A escuta da Palavra de Deus

  1. A fim de dar fundamentação bíblica e maior profundidade à meditação, é útil que a enunciação do mistério seja acompanhada pela proclamação de uma passagem bíblica alusiva, que, segundo as circunstâncias, pode ser mais ou menos longa. De facto, as outras palavras não atingem nunca a eficácia própria da palavra inspirada. Esta há-de ser escutada com a certeza de que é Palavra de Deus, pronunciada para o dia de hoje e “para mim”.

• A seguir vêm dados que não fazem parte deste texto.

(** * Fila de Atendimento: a shallow embedding of [fila_atendimento.py]

    Python floats are modelled as exact rationals [Q] (no NaN, no
    infinities, no rounding).  Strings are Stdlib [string]s. *)

From Stdlib Require Import String Ascii Bool ZArith QArith Qminmax List Arith Lia.
From Stdlib Require Import Sorting.Permutation Sorting.Sorted.
Import ListNotations.
Open Scope bool_scope.
Open Scope nat_scope.

(** ** Python comparison operators on a key type *)

(** The operators [<=], [<], [==], [>] a key function's values are
    compared with. *)
Class PyOrd (K : Type) := {
  py_le : K -> K -> bool;
  py_lt : K -> K -> bool;
  py_eq : K -> K -> bool;
  py_gt : K -> K -> bool
}.

(** A total preorder: what Python's own [sorted] asks of its keys. *)
Class PyOrdLaws (K : Type) `{PyOrd K} : Prop := {
  py_le_total : forall a b, py_le a b = true \/ py_le b a = true;
  py_le_trans : forall a b c, py_le a b = true -> py_le b c = true -> py_le a c = true;
  py_lt_spec : forall a b, py_lt a b = negb (py_le b a);
  py_gt_spec : forall a b, py_gt a b = py_lt b a;
  py_eq_spec : forall a b, py_eq a b = true <-> (py_le a b = true /\ py_le b a = true)
}.

(** Python floats, modelled as [Q]. *)
#[export] Instance PyOrd_Q : PyOrd Q := {
  py_le := Qle_bool;
  py_lt a b := negb (Qle_bool b a);
  py_eq := Qeq_bool;
  py_gt a b := negb (Qle_bool a b)
}.

(** Python ints (the heap's priority and counter). *)
#[export] Instance PyOrd_Z : PyOrd Z := {
  py_le := Z.leb;
  py_lt := Z.ltb;
  py_eq := Z.eqb;
  py_gt a b := Z.ltb b a
}.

Assim acolhida, ela entra na metodologia de repetição do Rosário, sem provocar o enfado que derivaria duma simples evocação de informação já bem conhecida. Não, não se trata de trazer à memória uma informação, mas de deixar Deus “falar”. Em ocasiões solenes e comunitárias, esta palavra pode ser devidamente ilustrada com um breve comentário.

O silêncio

  1. A escuta e a meditação alimentam-se de silêncio. Por isso, após a enunciação do mistério e a proclamação da Palavra, é conveniente parar, durante um côngruo período de tempo, a fixar o olhar sobre o mistério meditado, antes de começar a oração vocal. A redescoberta do valor do silêncio é um dos segredos para a prática da contemplação e da meditação. Entre as limitações duma sociedade de forte predominância tecnológica e mediática, conta-se o facto de se tornar cada vez mais difícil o silêncio. Tal como na Liturgia se recomendam momentos de silêncio, assim também na recitação do Rosário é oportuno fazer uma pausa depois da escuta da Palavra de Deus enquanto o espírito se fixa no conteúdo do relativo mistério.

O “Pai nosso”

  1. Após a escuta da Palavra e a concentração no mistério, é natural que o espírito se eleve para o Pai. Em cada um dos seus mistérios, Jesus leva-nos sempre até ao Pai, para Quem Ele Se volta continuamente porque repousa no seu “seio” (cf. Jo 1,18). Quer introduzir-nos na intimidade do Pai, para dizermos com Ele: « Abbá, Pai » (Rom 8, 5; Gal 4, 6). É em relação ao Pai que Ele nos torna irmãos seus e entre nós, ao comunicar-nos o Espírito que é conjuntamente d’Ele e do Pai. O “Pai nosso”, colocado quase como alicerce da meditação cristológico-mariana que se desenrola através da repetição da Avé Maria, torna a meditação do mistério, mesmo quando é feita a sós, uma experiência eclesial.

As dez “Avé Marias”

  1. Este elemento é o mais encorpado do Rosário e também o que faz dele uma oração mariana por excelência. Mas à luz da própria Avé Maria, bem entendida, nota-se claramente que o carácter mariano não só não se opõe ao cristológico como até o sublinha e exalta. De facto, a primeira parte da Avé Maria, tirada das palavras dirigidas a Maria pelo Anjo Gabriel e por Santa Isabel, é contemplação adoradora do mistério que se realiza na Virgem de Nazaré. Exprimem, por assim dizer, a admiração do céu e da terra, e deixam de certo modo transparecer o encanto do próprio Deus ao contemplar a sua obra-prima –a encarnação do Filho no ventre virginal de Maria – na linha daquele olhar contente do Génesis (cf. Gen 1, 31), daquele primordial « pathos com que Deus, na aurora da criação, contemplou a obra das suas mãos ».(36)A repetição da Avé Maria no Rosário sintoniza-nos com este encanto de Deus: é júbilo, admiração, reconhecimento do maior milagre da história. É o cumprimento da profecia de Maria: « Desde agora, todas as gerações Me hão-de chamar ditosa » (Lc 1, 48).